[Data in this exercise]
(* ===== verification/Sql_Users.v ===== *)
(** * Sql_Users: the statements on accounts and profiles

    users.sql.go, and of admin.sql.go the two statements sessions use.  The id of a
    new row (gen_random_uuid) is an argument.  SearchNameSiml needs the trigram
    similarity of pg_trgm and is not modelled; DeleteUser (every row) is not used. *)

From S2P Require Import Prelude GoLib Db Sql_Friends.

#[local] Open Scope Z_scope.

(** CHECK (name ~ '^[a-z0-9_.]{3,25}$') *)
Definition name_byte (b : Z) : bool := in_range 97 122 b || in_range 48 57 b || (b =? 95) || (b =? 46).
Definition name_format (s : string) : bool :=
  forallb name_byte (bytes_of s) && in_range 3 25 (Z.of_nat (length (bytes_of s))).

(** Rows other than [id] with that name, or that address. *)
Definition name_taken (id : uuid) (name : string) (d : DB) : bool :=
  bool_decide (select (λ k u, negb (bool_decide (k = id)) && bool_decide (u_name u = name)) (users d) ≠ []).
Definition email_taken (id : uuid) (email : string) (d : DB) : bool :=
  bool_decide (select (λ k u, negb (bool_decide (k = id)) && bool_decide (u_email u = email)) (users d) ≠ []).

(** What the constraints say of the row [u] at [id]: lengths, the check, then the
    unique indexes in the order they were made. *)
Definition user_columns_ok (id : uuid) (u : User) (d : DB) : option error :=
  if negb (varchar_ok 25 (u_name u) && varchar_ok 125 (u_email u) && varchar_ok 50 (u_display_name u) &&
           varchar_ok 150 (u_bio u)) then Some string_too_long
  else if negb (name_format (u_name u)) then Some (check_violation "users_name_format")
  else if email_taken id (u_email u) d then Some (unique_violation "users_email_key")
  else if name_taken id (u_name u) d then Some (unique_violation "users_name_key")
  else None.

Definition put_user (id : uuid) (u : User) (d : DB) : DB := with_users (<[id := u]> (users d)) d.

Definition insert_user (id : uuid) (u : User) : M DB (uuid * User) := λ d,
  match users d !! id with
  | Some _ => (Err (unique_violation "users_pkey"), d)
  | None =>
    match user_columns_ok id u d with
    | Some e => (Err e, d)
    | None => (Ok (id, u), put_user id u d)
    end
  end.

(** UPDATE users SET ... WHERE id = $1: the row it wrote, if there is one. *)
Definition update_user (id : uuid) (f : User → User) : M DB (option User) := λ d,
  match users d !! id with
  | Some u =>
    match user_columns_ok id (f u) d with
    | Some e => (Err e, d)
    | None => (Ok (Some (f u)), put_user id (f u) d)
    end
  | None => (Ok None, d)
  end.

Definition exec_update (id : uuid) (f : DB → User → User) : M DB unit := λ d,
  (_ ← update_user id (f d); mret tt) d.

(** ... RETURNING * *)
Definition one_row {A} (m : M DB (option A)) : M DB A :=
  r ← m; match r with Some x => mret x | None => throw ErrNoRows end.

(** ** Columns *)

Definition new_user (name displayName email : string) (password : option string) (verified : option time) (now : time) :
    User :=
  mk_User now now email password name verified EmptyString None None None EmptyString false false None None None None
    displayName false.

Definition set_password (p : option string) (now : time) (u : User) : User :=
  mk_User (u_created_at u) now (u_email u) p (u_name u) (u_email_verified_at u) (u_bio u) (u_name_changed_at u)
    (u_avatar_at u) (u_location_id u) (u_location_country u) (u_discoverable u) (u_is_admin u) (u_banned_at u)
    (u_banned_until u) (u_ban_reason u) (u_last_seen_at u) (u_display_name u) (u_hide_last_seen u).
Definition set_email (e : string) (verified : option time) (now : time) (u : User) : User :=
  mk_User (u_created_at u) now e (u_password u) (u_name u) verified (u_bio u) (u_name_changed_at u)
    (u_avatar_at u) (u_location_id u) (u_location_country u) (u_discoverable u) (u_is_admin u) (u_banned_at u)
    (u_banned_until u) (u_ban_reason u) (u_last_seen_at u) (u_display_name u) (u_hide_last_seen u).
Definition set_name (name : string) (now : time) (u : User) : User :=
  mk_User (u_created_at u) now (u_email u) (u_password u) name (u_email_verified_at u) (u_bio u) (Some now)
    (u_avatar_at u) (u_location_id u) (u_location_country u) (u_discoverable u) (u_is_admin u) (u_banned_at u)
    (u_banned_until u) (u_ban_reason u) (u_last_seen_at u) (u_display_name u) (u_hide_last_seen u).
Definition set_bio (bio : string) (now : time) (u : User) : User :=
  mk_User (u_created_at u) now (u_email u) (u_password u) (u_name u) (u_email_verified_at u) bio (u_name_changed_at u)
    (u_avatar_at u) (u_location_id u) (u_location_country u) (u_discoverable u) (u_is_admin u) (u_banned_at u)
    (u_banned_until u) (u_ban_reason u) (u_last_seen_at u) (u_display_name u) (u_hide_last_seen u).
Definition set_display_name (name : string) (now : time) (u : User) : User :=
  mk_User (u_created_at u) now (u_email u) (u_password u) (u_name u) (u_email_verified_at u) (u_bio u)
    (u_name_changed_at u) (u_avatar_at u) (u_location_id u) (u_location_country u) (u_discoverable u) (u_is_admin u)
    (u_banned_at u) (u_banned_until u) (u_ban_reason u) (u_last_seen_at u) name (u_hide_last_seen u).
Definition set_location (place : option string) (country : string) (now : time) (u : User) : User :=
  mk_User (u_created_at u) now (u_email u) (u_password u) (u_name u) (u_email_verified_at u) (u_bio u)
    (u_name_changed_at u) (u_avatar_at u) place country (u_discoverable u) (u_is_admin u) (u_banned_at u)
    (u_banned_until u) (u_ban_reason u) (u_last_seen_at u) (u_display_name u) (u_hide_last_seen u).
Definition set_flags (discoverable hide : bool) (now : time) (u : User) : User :=
  mk_User (u_created_at u) now (u_email u) (u_password u) (u_name u) (u_email_verified_at u) (u_bio u)
    (u_name_changed_at u) (u_avatar_at u) (u_location_id u) (u_location_country u) discoverable (u_is_admin u)
    (u_banned_at u) (u_banned_until u) (u_ban_reason u) (u_last_seen_at u) (u_display_name u) hide.
Definition set_times (avatar seen : option time) (u : User) : User :=
  mk_User (u_created_at u) (u_updated_at u) (u_email u) (u_password u) (u_name u) (u_email_verified_at u) (u_bio u)
    (u_name_changed_at u) avatar (u_location_id u) (u_location_country u) (u_discoverable u) (u_is_admin u)
    (u_banned_at u) (u_banned_until u) (u_ban_reason u) seen (u_display_name u) (u_hide_last_seen u).

(** ** users.sql.go *)

Definition AddInterests (userID : uuid) (ids : list string) : M DB unit := λ d,
  match users d !! userID with
  | None => if decide (ids = []) then (Ok tt, d) else (Err (foreign_key_violation "user_interests_user_id_fkey"), d)
  | Some _ => (Ok tt, with_user_interests (user_interests d ∪ list_to_set ((λ i, (userID, i)) <$> ids)) d)
  end.

Definition AreFriendsSQL (a b : uuid) : M DB bool := λ d,
  (Ok (bool_decide (select (λ _ r, is_confirm r && same_pair r a b) (user_relationships d) ≠ [])), d).

Definition CreateUser (id : uuid) (name email : string) (password : option string) (displayName : string) :
    M DB (uuid * User) := λ d,
  insert_user id (new_user name displayName email password None (db_now d)) d.

Definition avatar_gone (id : uuid) (d : DB) : DB := with_user_avatars (delete id (user_avatars d)) d.

(** The deletion and the update are one statement. *)
Definition DeleteAvatar (userID : uuid) : M DB unit := λ d,
  match exec_update userID (λ _ u, set_times None (u_last_seen_at u) u) d with
  | (Ok _, d') => (Ok tt, avatar_gone userID d')
  | (Err e, d') => (Err e, d')
  end.

Definition blocked_pair (a b : uuid) (d : DB) : bool :=
  bool_decide (is_Some (user_blocks d !! (a, b))) || bool_decide (is_Some (user_blocks d !! (b, a))).

Definition GetAvatar (id viewer : uuid) : M DB (list Z * time) := λ d,
  (match user_avatars d !! id with
   | Some a => if blocked_pair id viewer d then Err ErrNoRows else Ok a
   | None => Err ErrNoRows
   end, d).

Definition GetDisplayName (id : uuid) : M DB string := λ d,
  (match users d !! id with
   | Some u => Ok (if decide (u_display_name u = EmptyString) then u_name u else u_display_name u)
   | None => Err ErrNoRows
   end, d).

(** text is ordered byte by byte under the C collation ids are sorted alike in. *)
Definition GetInterests (userID : uuid) : M DB (list string) := λ d,
  (Ok (order_by (λ a b, negb (string_gt a b)) (snd <$> List.filter (λ p, bool_decide (p.1 = userID)) (elements (user_interests d)))), d).

Definition GetPublicProfile (id viewer : uuid) : M DB User := λ d,
  (match users d !! id with
   | Some u => if bool_decide (is_Some (u_banned_at u)) || blocked_pair id viewer d then Err ErrNoRows else Ok u
   | None => Err ErrNoRows
   end, d).

Definition GetUserInfoByEmail (email : string) : M DB (uuid * User) := λ d,
  (one (select (λ _ u, bool_decide (u_email u = email)) (users d)), d).

Definition GetUserInfoByID (id : uuid) : M DB User := λ d,
  (match users d !! id with Some u => Ok u | None => Err ErrNoRows end, d).

Definition PresenceOf (ids : list uuid) : M DB (list (uuid * (option time * bool))) := λ d,
  (Ok ((λ r : uuid * User, (r.1, (u_last_seen_at r.2, u_hide_last_seen r.2))) <$>
         select (λ k _, bool_decide (k ∈ ids)) (users d)), d).

Definition RemoveOtherInterests (userID : uuid) (keep : list string) : M DB unit := λ d,
  (Ok tt, with_user_interests (filter (λ p, p.1 ≠ userID ∨ p.2 ∈ keep) (user_interests d)) d).

Definition RenameUser (name : string) (now : time) (id : uuid) (cutoff : time) : M DB User := λ d,
  match users d !! id with
  | Some u =>
    if match u_name_changed_at u with Some t => t <? cutoff | None => true end
    then one_row (update_user id (set_name name now)) d
    else (Err ErrNoRows, d)
  | None => (Err ErrNoRows, d)
  end.

(** octet_length(image) <= 262144 *)
Definition SetAvatar (at_ : time) (userID : uuid) (image : list Z) : M DB unit := λ d,
  if Z.of_nat (length image) >? 262144 then (Err (check_violation "user_avatars_image_check"), d)
  else match users d !! userID with
  | None => (Err (foreign_key_violation "user_avatars_user_id_fkey"), d)
  | Some _ =>
    match exec_update userID (λ _ u, set_times (Some at_) (u_last_seen_at u) u) d with
    | (Ok _, d') => (Ok tt, with_user_avatars (<[userID := (image, at_)]> (user_avatars d')) d')
    | (Err e, d') => (Err e, d')
    end
  end.

Definition SetBio (bio : string) (id : uuid) : M DB User := λ d,
  one_row (update_user id (set_bio bio (db_now d))) d.

Definition SetDiscoverable (on : bool) (id : uuid) : M DB unit :=
  exec_update id (λ d u, set_flags on (u_hide_last_seen u) (db_now d) u).

Definition SetDisplayName (name : string) (id : uuid) : M DB unit :=
  exec_update id (λ d, set_display_name name (db_now d)).

Definition SetHideLastSeen (hide : bool) (id : uuid) : M DB unit :=
  exec_update id (λ d u, set_flags (u_discoverable u) hide (db_now d) u).

Definition SetLocation (place : option string) (country : string) (id : uuid) : M DB unit :=
  exec_update id (λ d, set_location place country (db_now d)).

Definition UpdatePassword (password : option string) (id : uuid) : M DB unit :=
  exec_update id (λ d, set_password password (db_now d)).

(** ** admin.sql.go *)

Definition TouchLastSeen (now : time) (id : uuid) : M DB unit :=
  exec_update id (λ _ u, set_times (u_avatar_at u) (Some now) u).

Record UserBanRow := mk_UserBanRow { ub_BannedAt : option time; ub_BannedUntil : option time; ub_IsAdmin : bool }.

Definition UserBan (id : uuid) : M DB UserBanRow := λ d,
  (match users d !! id with
   | Some u => Ok (mk_UserBanRow (u_banned_at u) (u_banned_until u) (u_is_admin u))
   | None => Err ErrNoRows
   end, d).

[Exercise details]
Restate word for word only the lines above from the line containing "Definition SetDiscoverable (on" to the line containing "exec_update id (λ _", both of them included.

[Output below]
Definition SetDiscoverable (on : bool) (id : uuid) : M DB unit :=
  exec_update id (λ d u, set_flags on (u_hide_last_seen u) (db_now d) u).

Definition SetDisplayName (name : string) (id : uuid) : M DB unit :=
  exec_update id (λ d, set_display_name name (db_now d)).

Definition SetHideLastSeen (hide : bool) (id : uuid) : M DB unit :=
  exec_update id (λ d u, set_flags (u_discoverable u) hide (db_now d) u).

Definition SetLocation (place : option string) (country : string) (id : uuid) : M DB unit :=
  exec_update id (λ d, set_location place country (db_now d)).

Definition UpdatePassword (password : option string) (id : uuid) : M DB unit :=
  exec_update id (λ d, set_password password (db_now d)).

(** ** admin.sql.go *)

Definition TouchLastSeen (now : time) (id : uuid) : M DB unit :=
  exec_update id (λ _ u, set_times (u_avatar_at u) (Some now) u).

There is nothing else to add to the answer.